# Exploratory data analysis

### Introduction

In this tutorial we shall learn to perform simple statistical analysis and plotting of data with R. The parts involving astronomical information are based on the notes by Prof. David Hunter.

### Getting astronomical data

All the data sets used in these tutorials are already made available locally, in a format ready to be fed into R. However, it is instructive to know how to obtain astronomical data sets from the web as well as from raw formats like the Flexible Image Transport System (FITS) format.

#### Data from the web

This section has nothing to do with R. It is just an overview of online astronomical data resources. You may skip this section without any loss of continuity. Also the internet is an ever-changing place. So the URLs may have changed since the time of writing.

The astronomical community has a vast complex of online databases.

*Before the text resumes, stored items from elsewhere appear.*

(** Every block of every request. *)
Lemma service_block cs w rs i route c :
  service_sim cs w rs → cs !! i = Some (route, c) → is_done (thread_of i (route, c)) = false →
  block_served cs w rs i route c.
Proof.
  intros Hs Hi Hd. destruct c as [|mk|n t|rid def n t|].
  - destruct (ro_ok _ _ _ _ _ _ _ _ (ss_runs _ _ _ Hs) _ _ Hi) as [Hp|[m Hm]];
      [by apply service_arrive|by eapply service_register].
  - pose proof (ro_ok _ _ _ _ _ _ _ _ (ss_runs _ _ _ Hs) _ _ Hi) as Hok. cbn in Hok.
    destruct route as [| | | |jobId trig input| | | | | |] eqn:Hr; try done.
    destruct (made mk) eqn:Hmd; [by eapply service_made|by eapply service_post].
  - by apply service_work.
  - apply service_execute; [done|done|]. by destruct t.
  - done.
Qed.

Lemma service_steps k cs w rs p :
  service_sim cs w rs → nsteps pool_step k (imap thread_of cs, (w, rs)) p →
  ∃ cs' w' rs', p = (imap thread_of cs', (w', rs')) ∧ service_sim cs' w' rs'
    ∧ (k + sum_list_with client_blocks cs' ≤ sum_list_with client_blocks cs)%nat.
Proof.
  intros Hs Hk. remember (imap thread_of cs, (w, rs)) as p0 eqn:Hp0. revert cs w rs Hs Hp0.
  induction Hk as [p0|k p0 p1 p Hstep Hk IH]; intros cs w rs Hs ->; [by exists cs, w, rs|].
  inversion Hstep as [ts i t x Ht Hd]; subst.
  rewrite list_lookup_imap in Ht. destruct (cs !! i) as [[route c]|] eqn:Hi; [|done].
  assert (t = thread_of i (route, c)) as -> by by injection Ht.
  destruct (service_block _ _ _ _ _ _ Hs Hi Hd) as (c1 & w1 & rs1 & Hb & Hs1 & Hlt).
  destruct (IH (<[i := (route, c1)]> cs) w1 rs1) as (cs' & w' & rs' & -> & Hs' & Hle); [done| |].
  - rewrite Hb. cbn [fst snd]. by rewrite imap_insert.
  - exists cs', w', rs'. split; [done|]. split; [done|].
    pose proof (sum_list_with_insert client_blocks cs i _ (route, c1) Hi). lia.
Qed.

(** The answers in a reachable state. *)
Lemma reply_response c r : reply_ok c (Some r) → response_ok c.1 r.
Proof.
  destruct c as [route [| |n t|rid def n t|]]; cbn; try done.
  - by intros (run & x & [= ->] & _ & Hr).
  - by intros (r' & [= ->] & Hr & _).
Qed.

Lemma reply_run c s run x : reply_ok c (Some (mkResponse s (RunBody run x))) → client_rid c = Some (run_id run).
Proof.
  destruct c as [route [| |n t|rid def n t|]]; cbn; try done.
  - by intros (run' & x' & [= -> -> ->] & <- & _).
  - intros (r' & [= <-] & _ & Hno). destruct Hno. by exists run, x.
Qed.

Lemma service_reply cs w rs i route :
  service_sim cs w rs → routes !! i = Some route →
  ∃ c slot, cs !! i = Some (route, c) ∧ rs !! i = Some slot ∧ client_ok (route, c) w ∧ reply_ok (route, c) slot.
Proof.
  intros Hs Hi. rewrite <-(ss_routes _ _ _ Hs), list_lookup_fmap in Hi.
  destruct (cs !! i) as [[route' c]|] eqn:Hc; [|done]. injection Hi as ->.
  destruct (service_slot _ _ _ _ _ Hs Hc) as (slot & Hslot & Hr).
  exists c, slot. split_and!; [done|done|by apply (ro_ok _ _ _ _ _ _ _ _ (ss_runs _ _ _ Hs) _ _ Hc)|done].
Qed.

Lemma service_distinct cs w rs i j s1 s2 r1 r2 x1 x2 :
  service_sim cs w rs → rs !! i = Some (Some (mkResponse s1 (RunBody r1 x1))) →
  rs !! j = Some (Some (mkResponse s2 (RunBody r2 x2))) → run_id r1 = run_id r2 → i = j.
Proof.
  intros Hs Hi Hj Heq. destruct (ss_replies _ _ _ Hs) as [Hl Hr].
  destruct (lookup_lt_is_Some_2 cs i) as [c1 Hc1]; [rewrite <-Hl; by eapply lookup_lt_Some|].
  destruct (lookup_lt_is_Some_2 cs j) as [c2 Hc2]; [rewrite <-Hl; by eapply lookup_lt_Some|].
  eapply (ro_apart _ _ _ _ _ _ _ _ (ss_runs _ _ _ Hs)); [exact Hc1|exact Hc2|by eapply reply_run, Hr|].
  rewrite Heq. by eapply reply_run, Hr.
Qed.
End simulation.

(** ** From the start to the end *)

Definition start_client (route : Route) : Route * client := (route, start_of route).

Many databases are hosted by data centers such as

The Virtual Observatory (VO) is developing new flexible tools for accessing, mining and combining datasets at distributed locations; see the Web sites for the international, European, and U.S VO for information on recent developments.

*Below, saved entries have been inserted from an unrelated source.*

Lemma webhook_registered_witness :
  (respond (λ _, "invalid") new_handler_registry (λ _ _, "invalid") (λ _, PlainError "syntax") demo_parse_url
    by_code_units (λ _ _, Resolved []) String.append (λ _, 1767225600000) (λ _, "2026-01-01T00:00:00.000Z") demo_uuid demo_uuid
    20 "tenant_b" (PostWebhook "http://[::1]/hook" []) demo_application).2 ≠ demo_application.
Proof.
  destruct (webhook_registered (λ _, "invalid") new_handler_registry (λ _ _, "invalid") (λ _, PlainError "syntax") demo_parse_url
    by_code_units (λ _ _, Resolved []) String.append (λ _, 1767225600000) (λ _, "2026-01-01T00:00:00.000Z") demo_uuid demo_uuid
    20 "tenant_b" "http://[::1]/hook" [] demo_application 2) as [(_ & x & _ & _ & _ & Hv)|(Hn & _)].
  - split; [|intros id Hid; by apply elem_of_nil in Hid].
    intros id Hid. exists 0%nat. apply list_elem_of_singleton in Hid as ->. split; [cbn; lia|vm_compute; reflexivity].
  - apply (bool_decide_unpack _). vm_compute. exact I.
  - vm_compute. lia.
  - intros He. rewrite He in Hv. apply (f_equal length) in Hv. rewrite length_app in Hv. cbn in Hv. lia.
  - destruct Hn. exists "http:", "[::1]". split; [reflexivity|set_solver].
Defined.
End witnesses.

The VO Web Services and Summer Schools provide helpful entries into these new capabilities.

We shall treat here only input of tabular data such as catalogs of astronomical sources. One of the multivariate tabular datasets used here is a dataset of stars observed with the European Space Agency's Hipparcos satellite during the 1990s. It gives a table with 9 columns and 2719 rows giving Hipparcos stars lying between 40 and 50 parsecs from the Sun. The dataset was acquired using CDS's Vizier Catalogue Service as follows:
1. In Web browser, go to http://vizier.u-strasbg.fr/viz-bin/VizieR?-source=I/239/hip_main
2. Set Max Entries to 9999, Output layout ASCII table.
3. Clear the ``Compute r'' and ``Compute Position'' checkboxes.
4. Set parallax constraint "20 .. 25" to gives stars between 40 and 50 pc.
5. Retrieve 9 properties: HIP, Vmag, RA(ICRS), DE(ICRS), Plx, pmRA, pmDE, e_Plx, and B-V.
6. Submit query.
7. Use ASCII editor (e.g., kwrite, emacs, notepad, but not MSWords or Openoffice) to trim header to one line with variable names.
8. Trim trailer.
9. Indicate missing values by NA (more on this later).
10. Save ASCII file on disk for ingestion into R.

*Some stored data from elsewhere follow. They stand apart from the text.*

(** * The table normalizer of the NIBRS dashboard (src/app.py)

    A shallow embedding of [clean_colname], [clean_dataframe] and [load_csv]
    together with the part of pandas and of Python's [str] and [re] that these
    three functions call; and of the code of the dashboard that works on
    column names, pages and states: [_normalize_col_name] and [HIDDEN_SET],
    the visible columns and the page block of [agency_table_with_filters],
    the search for the two columns of the map and [to_code] in
    [plot_state_heatmap].

    Modelling conventions.
    - A Python [str] is a list of characters; a character is a code point
      below 256 ([ascii]), so that the three code points of the artifact
      "â\x88\x92" are the characters 226, 136 and 146.  On this range [\d] is
      [0-9], [\s] and [str.strip] agree on the twelve white-space code points
      of [is_space], and [re.IGNORECASE] is ASCII case folding.
    - The source names [pd.Int64Index], which pandas has up to the 1.x
      series and no longer from 2.0 on: the normalizer takes the pandas it
      runs on as a parameter, and the statements are made for both.  A
      column is an object column of strings and missing values, an int64
      column, a float64 column with NaN or a boolean column, the dtypes
      [read_csv] gives to the columns of a file.
    - Numbers are exact: an int64 is a [Z], a float64 is the finite decimal
      [dec] that [repr] prints for it.  This is what int64 and float64 do
      within the range of [exact_frame] (cells of at most fifteen digits,
      integers within int64); the rounding of longer numerals and the
      wrap-around of larger integers are not modelled, and the statements
      on the values of converted cells and on the outcome of the index
      conversion are made for tables within that range.
    - An exception is a value: functions that can raise return a [result]. *)

From Stdlib Require Import Ascii String DecimalString DecimalPos.
From Stdlib Require Import List ListDec ZArith Lia Bool Arith.
Import ListNotations.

#### Preparing a data file for R

Here we shall deal with only ASCII files (ones with simple English letters, digits and punctutations). As an example consider a file with three variables X, Y and Z.
```
This a sample data file.
X  Y  Z      remark
1  2  3      first case
-9     4      check!
3  1    23
34 23  12 This is a really
long comment.

```
Unfortunately, this file is not ready for ingestion into R. We shall learn to modify this step by step.

Step 1: Remove unnecessary lines (or commnt them out):
```
#This a sample data file.
X  Y  Z      remark
1  2  3      first case
-9     4      check!
3  1    23
34 23  12 This is a really
long comment.

```
The first non-comment line in the file should either give the names of the variables, or be the first line of the data set.

Step 2: Use quotes for strings with spaces in them. Also each case should be in its own line.
```
#This a sample data file.
X  Y  Z      remark
1  2  3      'first case'
-9     4      check!
3  1    23
34 23  12 'This is a really long comment.'

```

Step 3: Indicate missing values by `NA`s:
```
#This a sample data file.
X  Y  Z      remark
1  2  3      'first case'
-9  NA   4      check!
3  1    23    NA
34 23  12 'This is a really long comment.'

```
Now the file is ready to be read into R. We shall soon see how to read this file into R using the function `read.table`.

If this looks like too much work, you may use the comma-separated-values (csv) format like this:
```
#This a sample data file.
X,  Y,  Z,      remark
1,  2,  3,      first case
-9,   ,  4,      check!
3,  1,    23,
34, 23,  12, This is a really long comment.

```
The R function to read a csv file is `read.csv`.

#### From a FITS file

FITS is a standard format to store the image obtained from a telescope. While R does not have built-in facilities to extract data from a FITS file, there are various add-on packages for this purpose. One such is the `FITSio` package, which is available for free on the web. It allows both reading and writing FITS files. Here is a typical example (adapted from the online help of the `FITSio` package):
```library("FITSio") #This loads the package
#assuming that it is

Z <- matrix(1:15, ncol = 3) #Just create a matrix.

writeFITSim(Z, file = "test.fits") #Dump the matrix
#as a FITS image file.
X
```
You'll notice that `X` has much more information in it that `Z` ever had. This is because a FITS file has slots for many pieces of information, which R has filled in with default values. To understand the contents of `X` fully you need to know the FITS format.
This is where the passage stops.